(* ===== verification/SocketSlots.v ===== *)
(** * The slots of the socket server

    The well-formedness of the slots: a slot that is not free holds a socket whose
    id belongs to it, a free or reserved slot holds nothing to send, and the union
    [p] holds what the protocol of the socket reads. Every request and every event
    keeps it. *)
From S2P Require Import Prelude CLib CNum SocketKernel SocketData SocketWrite SocketCtrl SocketPoll.
From S2P Require Import SocketApi SocketStream SocketIds SocketOrder.
From Stdlib Require Import Ascii String.
#[local] Open Scope Z_scope.










Section slots.
Context {W : Type} `{!Kernel W}.





























































End slots.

=-=-=-=-=

Every entry, from first to last, is to be reproduced exactly.

• **Your response**:
(* ===== verification/SocketSlots.v ===== *)
(** * The slots of the socket server

    The well-formedness of the slots: a slot that is not free holds a socket whose
    id belongs to it, a free or reserved slot holds nothing to send, and the union
    [p] holds what the protocol of the socket reads. Every request and every event
    keeps it. *)
From S2P Require Import Prelude CLib CNum SocketKernel SocketData SocketWrite SocketCtrl SocketPoll.
From S2P Require Import SocketApi SocketStream SocketIds SocketOrder.
From Stdlib Require Import Ascii String.
#[local] Open Scope Z_scope.










Section slots.
Context {W : Type} `{!Kernel W}.





























































End slots.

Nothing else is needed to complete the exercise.